Required work ▸
Can the data below be echoed back word for word?

Data extracts ▸

(* ===== verification/LeaderSelection.v ===== *)
(** * Leader selection

    The model of [crates/consensus/src/leader_selection.rs]: the weighted round
    robin that picks the leader of a block.  The validators are a [HashSet] whose
    elements are equal when their addresses are, so a map from addresses. *)

From S2P Require Import Prelude Ray Orders.
Open Scope Z_scope.

Abbreviation i64 := Z (only parsing).
Abbreviation BlockNumber := Z (only parsing).

Definition i64_wrap (z : Z) : Z := (z + 2 ^ 63) mod 2 ^ 64 - 2 ^ 63.
Definition i64_min : Z := - 2 ^ 63.
Definition i64_max : Z := 2 ^ 63 - 1.

Definition ONE_E3 : u64 := 1000.
Definition PENALTY_FACTOR : u64 := 1125.

(** ** Validators *)

Record AngstromValidator := {
  peer_id : Address;
  voting_power : u64;
  v_priority : i64
}.

(** [AngstromValidator::new]. *)
Definition new_validator (name : Address) (power : u64) : AngstromValidator :=
  {| peer_id := name; voting_power := u64_wrap (power * ONE_E3); v_priority := 0 |}.

Definition set_priority (v : AngstromValidator) (p : i64) : AngstromValidator :=
  {| peer_id := peer_id v; voting_power := voting_power v; v_priority := p |}.

Record WeightedRoundRobin := {
  validators : gmap Address AngstromValidator;
  new_joiner_penalty_factor : u64;
  block_number : BlockNumber;
  last_proposer : option Address
}.

Implicit Types (w : WeightedRoundRobin) (v : AngstromValidator).

Definition set_validators w vs : WeightedRoundRobin :=
  {| validators := vs; new_joiner_penalty_factor := new_joiner_penalty_factor w;
     block_number := block_number w; last_proposer := last_proposer w |}.
Definition set_last_proposer w p : WeightedRoundRobin :=
  {| validators := validators w; new_joiner_penalty_factor := new_joiner_penalty_factor w;
     block_number := block_number w; last_proposer := p |}.
Definition set_block_number w b : WeightedRoundRobin :=
  {| validators := validators w; new_joiner_penalty_factor := new_joiner_penalty_factor w;
     block_number := b; last_proposer := last_proposer w |}.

Answer section ▸
(* ===== verification/LeaderSelection.v ===== *)
(** * Leader selection

    The model of [crates/consensus/src/leader_selection.rs]: the weighted round
    robin that picks the leader of a block.  The validators are a [HashSet] whose
    elements are equal when their addresses are, so a map from addresses. *)

From S2P Require Import Prelude Ray Orders.
Open Scope Z_scope.

Abbreviation i64 := Z (only parsing).
Abbreviation BlockNumber := Z (only parsing).

Definition i64_wrap (z : Z) : Z := (z + 2 ^ 63) mod 2 ^ 64 - 2 ^ 63.
Definition i64_min : Z := - 2 ^ 63.
Definition i64_max : Z := 2 ^ 63 - 1.

Definition ONE_E3 : u64 := 1000.
Definition PENALTY_FACTOR : u64 := 1125.

(** ** Validators *)

Record AngstromValidator := {
  peer_id : Address;
  voting_power : u64;
  v_priority : i64
}.

(** [AngstromValidator::new]. *)
Definition new_validator (name : Address) (power : u64) : AngstromValidator :=
  {| peer_id := name; voting_power := u64_wrap (power * ONE_E3); v_priority := 0 |}.

Definition set_priority (v : AngstromValidator) (p : i64) : AngstromValidator :=
  {| peer_id := peer_id v; voting_power := voting_power v; v_priority := p |}.

Record WeightedRoundRobin := {
  validators : gmap Address AngstromValidator;
  new_joiner_penalty_factor : u64;
  block_number : BlockNumber;
  last_proposer : option Address
}.

Implicit Types (w : WeightedRoundRobin) (v : AngstromValidator).

Definition set_validators w vs : WeightedRoundRobin :=
  {| validators := vs; new_joiner_penalty_factor := new_joiner_penalty_factor w;
     block_number := block_number w; last_proposer := last_proposer w |}.
Definition set_last_proposer w p : WeightedRoundRobin :=
  {| validators := validators w; new_joiner_penalty_factor := new_joiner_penalty_factor w;
     block_number := block_number w; last_proposer := p |}.
Definition set_block_number w b : WeightedRoundRobin :=
  {| validators := validators w; new_joiner_penalty_factor := new_joiner_penalty_factor w;
     block_number := b; last_proposer := last_proposer w |}.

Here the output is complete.